In either case, a machine running thh 'terminalserver' service can serve
as a host for other nodes. The appealing part is that those terminal nodes
can be so-called thin clients without the need for cdrom, hardisk or even
floppy drives --- as they receive all their required code via the network.
There are two main modes for booting via the netwoork: via 'etherboot' or
via 'PXE'. This note tries to explain both in detail below. Both require the
host to run as a terminal server.
Starting a terminal server
On the machine running Quantian, simply select the option from 'Knoppix' menu
adjacent to the KDE menu in the bottom of the screen. A short graphical
dialog is started, and the main difficulty is the selection of the network
card of the client.

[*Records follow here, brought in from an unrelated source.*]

(* ===== verification/SemCode.v ===== *)
(** * Structured code

    The translation of a sequence of instructions, by induction on the code: what
    it leaves behind whether or not the code is run, and what running it does. *)
From stdpp Require Import base list gmap option numbers.
From S2P Require Import Prelude Types Trap Module ModuleTypes VMOffsets HeapAccess Clif ClifLaws FuncState WasmOp FuncEnv CodeTranslator CodeTranslatorCtl CodeTranslatorOps WasmTyping WasmSem FuncValid CtlEnv OpTyping CtlInv CtlSim CtlSteps CtlDead CtlLive CtlBranch CtlBlocks CtlEnds CtlStep RecBuilder RecBuilderLaws ClifMachine SemOps SemBuild SemEffects SemSim.
Local Open Scope Z_scope.

(** ** Frames that differ in being branched to *)
Definition marks (f f' : ControlStackFrame) : Prop := f' = f \/ f' = set_branched_to_exit f.
Lemma marks_trans f g h : marks f g -> marks g h -> marks f h.
Proof. unfold marks. intros [->| ->] [->| ->]; try tauto. right. by destruct f. Qed.
Lemma marks_same f f' : marks f f' -> br_destination f' = br_destination f /\ following_code f' = following_code f /\ is_loop f' = is_loop f /\
  num_return_values f' = num_return_values f /\ num_param_values f' = num_param_values f /\ original_stack_size f' = original_stack_size f /\ is_if f' = is_if f /\ branch_arity f' = branch_arity f.
Proof. intros [->| ->]; [by split_and!|]. by destruct f. Qed.
Lemma marks_exit f f' : marks f f' -> exit_is_branched_to f = true -> exit_is_branched_to f' = true.
Proof. intros [->| ->]; [done|]. by destruct f. Qed.
Abbreviation marked := (Forall2 marks).
Lemma marked_refl fs : marked fs fs.
Proof. induction fs; constructor; [by left|done]. Qed.
Lemma marked_trans fs gs hs : marked fs gs -> marked gs hs -> marked fs hs.
Proof.
  intros H. revert hs. induction H as [|f g fs gs H _ IH]; intros hs Hh; [by apply Forall2_nil_inv_l in Hh as ->|].
  apply Forall2_cons_inv_l in Hh as (h & hs' & H1 & H2 & ->). constructor; [by eapply marks_trans|auto].
Qed.
Lemma marked_insert fs d g : fs !! d = Some g -> marked fs (<[d := set_branched_to_exit g]> fs).
Proof.
  revert d. induction fs as [|f fs IH]; intros [|d] H; cbn in *; simplify_eq; constructor; [by right|apply marked_refl|by left|auto].
Qed.
(** The height of the stack below the frame's operands. *)
Definition base_size (f : ControlStackFrame) : Z :=
  match f with If_ _ _ n _ orig _ _ _ (Some _) => orig - n | f => original_stack_size f end.
Lemma marks_base f f' : marks f f' -> base_size f' = base_size f.
Proof. intros [->| ->]; [done|]. by destruct f as [? ? ? ? ? ? ? ? []| |]. Qed.
Lemma app_same_length {A} (a b c d : list A) : a ++ b = c ++ d -> pm_len a = pm_len c -> a = c /\ b = d.
Proof. intros H Hl. apply app_inj_1 in H; [done|]. unfold pm_len in Hl. lia. Qed.
Lemma top_n_app (l xs : list Z) : top_n (length xs) (l ++ xs) = Some (l, xs).
Proof.
  unfold top_n. rewrite length_app. rewrite (proj2 (Nat.leb_le _ _)) by lia. rewrite Nat.add_sub. by rewrite take_app_length, drop_app_length.
Qed.

Section Code.
Context `{TC : TrapCodes} `{AR : ClifArith} `{LW : !ClifArithLaws}.
Context (dbg : bool) (env : TranslationEnvironment) (validator : FuncValidator) (locals results : list ir.Type_).
Context (EO : env_ok env) (locals_canonical : Forall (fun t => canon t = t) locals) (scalar_locals : Forall scalar locals) (scalar_results : Forall scalar results).
Abbreviation vstep := (vstep env validator locals).
Abbreviation vsteps := (vsteps env validator locals).
Abbreviation sim := (sim dbg env validator locals results).
Abbreviation here := (here dbg env validator locals results).
Abbreviation instr_ok := (instr_ok env validator).
Abbreviation trs := (trs dbg env validator).
Abbreviation exec := (exec (arity_of env validator)).

(** ** What translation leaves behind *)
Record static (t t' : TState Rec) : Prop := {
  s_grows : grows (bld t) (bld t');
  s_insts : r_insts (bld t) `prefix_of` r_insts (bld t');
  s_frames : marked (frames t) (frames t') }.
Lemma static_refl t : static t t.
Proof. split; [apply growth_refl|done|apply marked_refl]. Qed.
Lemma static_trans t1 t2 t3 : static t1 t2 -> static t2 t3 -> static t1 t3.
Proof. intros [G1 I1 F1] [G2 I2 F2]. split; [by eapply growth_trans|by etrans|by eapply marked_trans]. Qed.
Lemma grows_values b b' : grows b b' -> pm_len (r_values b) <= pm_len (r_values b').
Proof. intros [K _]. apply prefix_pm_len, K. Qed.

(** ** What running it does

    [c] is where the machine starts, [regs] its registers there. *)
Definition result_ok (F : Rec) (t t' : TState Rec) (vs : list vframe) (base : list Value) (regs : registers) (c : conf) (r : res) : Prop :=
  let low := below (pm_len (r_values (bld t))) regs in
  match r with
  | RNormal ws ls => reachable (st t') = true /\ exists seg regs' vars', stack (st t') = base ++ seg /\ steps F c (point F (bld t') regs' vars') /\
      Forall2 (holds (bld t') regs') seg ws /\ locals_hold (bld t') vars' ls /\ low regs'
  | RBranch l ws ls => exists w g junk xs regs' vars', vs !! l = Some w /\ frames t' !! l = Some g /\ (is_loop g = true \/ exit_is_branched_to g = true) /\
      ws = junk ++ xs /\ Forall2 in_range (label_types w) xs /\ steps F c (Goto (br_destination g) xs regs' vars') /\ locals_hold (bld t') vars' ls /\ low regs'
  | RReturn ws => exists junk xs, ws = junk ++ xs /\ Forall2 in_range results xs /\ steps F c (Returned xs)
  | RTrap tr => steps F c (Trapped (code_of_trap tr))
  | RFuel => True
  | RStuck => False
  end.
Definition is_normal (r : res) : bool := match r with RNormal _ _ => true | _ => false end.
Lemma result_later F t t1 t2 vs base regs c r : static t1 t2 -> is_normal r = false -> result_ok F t t1 vs base regs c r -> result_ok F t t2 vs base regs c r.
Proof.
  intros [G I Fr] Hn. destruct r as [|l ws ls| | | |]; cbn; try done. intros (w & g & junk & xs & regs' & vars' & Hw & Hg & He & Hws & Hx & Hs & Hl & Hb).
  destruct (Forall2_lookup_l _ _ _ _ _ Fr Hg) as (g' & Hg' & Hm). destruct (marks_same _ _ Hm) as (E1 & _ & E3 & _).
  exists w, g', junk, xs, regs', vars'. split_and!; try done; [|by rewrite E1|by eapply locals_kept; [apply G|]]. rewrite E3. destruct He as [?|He]; [by left|right; by eapply marks_exit].
Qed.
Lemma result_from F t t0 t' vs base regs regs0 c c0 r : steps F c c0 -> below (pm_len (r_values (bld t))) regs regs0 -> pm_len (r_values (bld t)) <= pm_len (r_values (bld t0)) ->
  result_ok F t0 t' vs base regs0 c0 r -> result_ok F t t' vs base regs c r.
Proof.
  intros Hs Hb Hle. destruct r as [ws ls|l ws ls|ws|tr| |]; cbn; try done.
  - intros (Hr & seg & regs' & vars' & H1 & H2 & H3 & H4 & H5). split; [done|]. exists seg, regs', vars'. split_and!; try done; [by eapply steps_trans|by eapply low_trans].
  - intros (w & g & junk & xs & regs' & vars' & Hw & Hg & He & Hws & Hx & H2 & Hl & Hb'). exists w, g, junk, xs, regs', vars'. split_and!; try done; [by eapply steps_trans|by eapply low_trans].
  - intros (junk & xs & H1 & H2 & H3). exists junk, xs. split_and!; try done. by eapply steps_trans.
  - intros H. by eapply steps_trans.
Qed.
Lemma same_label v v' : same_frame v v' -> label_types v' = label_types v.
Proof. intros (Ek & Es & Ee). unfold label_types. by rewrite Ek, Es, Ee. Qed.
Lemma result_frame F t t' v v' vs base regs c r : same_frame v v' -> result_ok F t t' (v' :: vs) base regs c r -> result_ok F t t' (v :: vs) base regs c r.
Proof.
  intros Hv. destruct r as [|[|l] ws ls| | | |]; cbn; try done. intros (w & g & junk & xs & regs' & vars' & [= <-] & H). rewrite (same_label _ _ Hv) in H. by exists v, g, junk, xs, regs', vars'.
Qed.

(** ** The operands at hand *)
Lemma alive_scalar v tys : alive v tys -> scalar_frame v -> Forall scalar tys.
Proof.
  intros [_ Ho] (Hs & _ & _). rewrite Ho in Hs. apply Forall_rev in Hs. rewrite rev_involutive in Hs. apply Forall_fmap in Hs. eapply list.Forall_impl; [exact Hs|]. intros t Ht. by apply Ht.
Qed.
Lemma repr_typed b vs ts : Forall2 (repr b) vs ts -> Forall scalar ts -> Forall2 (typed b) vs ts.
Proof.
  induction 1 as [|v t vs ts Hv _ IH]; intros Hs; [constructor|]. apply Forall_cons_iff in Hs as [Ht Hs]. constructor; [exact (repr_scalar b v t Ht Hv)|auto].
Qed.
Lemma typed_scalar b vs ts : Forall2 (typed b) vs ts -> Forall scalar ts -> Forall (scalar_value b) vs.
Proof. induction 1 as [|v t vs ts Hv _ IH]; intros Hs; [constructor|]. apply Forall_cons_iff in Hs as [Ht Hs]. constructor; [by exists t|auto]. Qed.
Lemma base_ok_size (b : Rec) f v under base : base_ok b f v under base -> pm_len base = base_size f.
Proof.
  destruct f as [? ? ? ? ? ? ? ? []| |]; cbn.
  - intros [-> ->]. lia.
  - intros (saved & -> & _ & ->). done.
  - by intros [-> ->].
  - by intros [-> ->].
Qed.
(** After whole instructions the stack below is the same. *)
Lemma sim_here t v vs f fs base junk : sim t (v :: vs) -> reachable (st t) = true -> frames t = f :: fs -> stack (st t) = base ++ junk -> pm_len base = base_size f ->
  exists under tys, here t f fs v vs under base junk tys.
Proof.
  intros [_ _ _ [Hl|Hd]] Hr Hf Hst Hb; [|by destruct Hd as (?&?&?&?&?&?&?&?&?&?&_); congruence].
  destruct (live_here _ _ _ _ _ _ _ _ Hl) as (f' & fs' & under & base' & seg & tys & H). pose proof H as [_ Hf' _ _ Hba _ _ Hst' _ _].
  rewrite Hf in Hf'. injection Hf' as <- <-. rewrite Hst in Hst'. destruct (app_same_length _ _ _ _ Hst') as [-> ->]; [rewrite Hb; symmetry; by eapply base_ok_size|]. by exists under, tys.
Qed.
Lemma here_typed t f fs v vs under base seg rest ts : here t f fs v vs under base seg (rest ++ ts) -> scalar_frame v ->
  exists sr args, seg = sr ++ args /\ Forall2 (typed (bld t)) args ts /\ stack (st t) = (base ++ sr) ++ args /\ pm_len args = pm_len ts /\ Forall (scalar_value (bld t)) args /\ Forall2 (typed (bld t)) sr rest.
Proof.
  intros H Hv. pose proof (alive_scalar _ _ (h_alive _ _ _ _ _ _ _ _ _ _ _ _ _ _ H) Hv) as Hs. apply Forall_app in Hs as [Hsr Hs].
  destruct (here_split _ _ _ _ _ _ _ _ _ _ _ _ _ _ _ H) as (sr & args & -> & Hr1 & Ha & Hst & Hl). exists sr, args. split_and!; try done; [by apply repr_typed|by eapply typed_scalar; [apply repr_typed|]|by apply repr_typed].
Qed.
Lemma lp_live op t Q : reachable (st t) = true -> lp (translate_reachable_operator dbg env validator op) t Q -> lp (translate_operator dbg env validator op) t Q.
Proof. intros Hr H. apply lp_bind, lp_wp, wp_get. rewrite Hr. cbn [negb]. apply lp_bind, lp_wp, wp_query. apply lp_bind, lp_lift. intros [] _. exact H. Qed.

As the terminalserver host supplies a bootable kernel to
the terminal node, it needs to equip it with the correct binary module for
the network card. As this cannot be detected remotely, the admininistrator
has to supply this critical piece of information.
In my case, my older 'white box' PCs all run the el-cheapo realtek 8139
cards (which provide excellent full-duplex 100mbit networking support for the
maybe $4 or $5 dollars they now cost), the work laptop has an Intel epro100
and the older server has a 3com 905 on board -- so I activate all those
options. For the rest, I simply stick with default.
At the end of this dialog, the required services will be started.
Booting via PXE
PXE is a new-ish network protocol invented by Intel for a framework just like
this. Newer and fancier network cards are already PXE-ready (as the 3com 905
in my server or the Epro100 in the work laptop). In this case, it is merely
a question of halting the PC at boot time to select 'network boot' (which may
come under strange and different name as e.g. on my IBM T23 laptop) once the
terminal server is running, and presto -- it will boot from there.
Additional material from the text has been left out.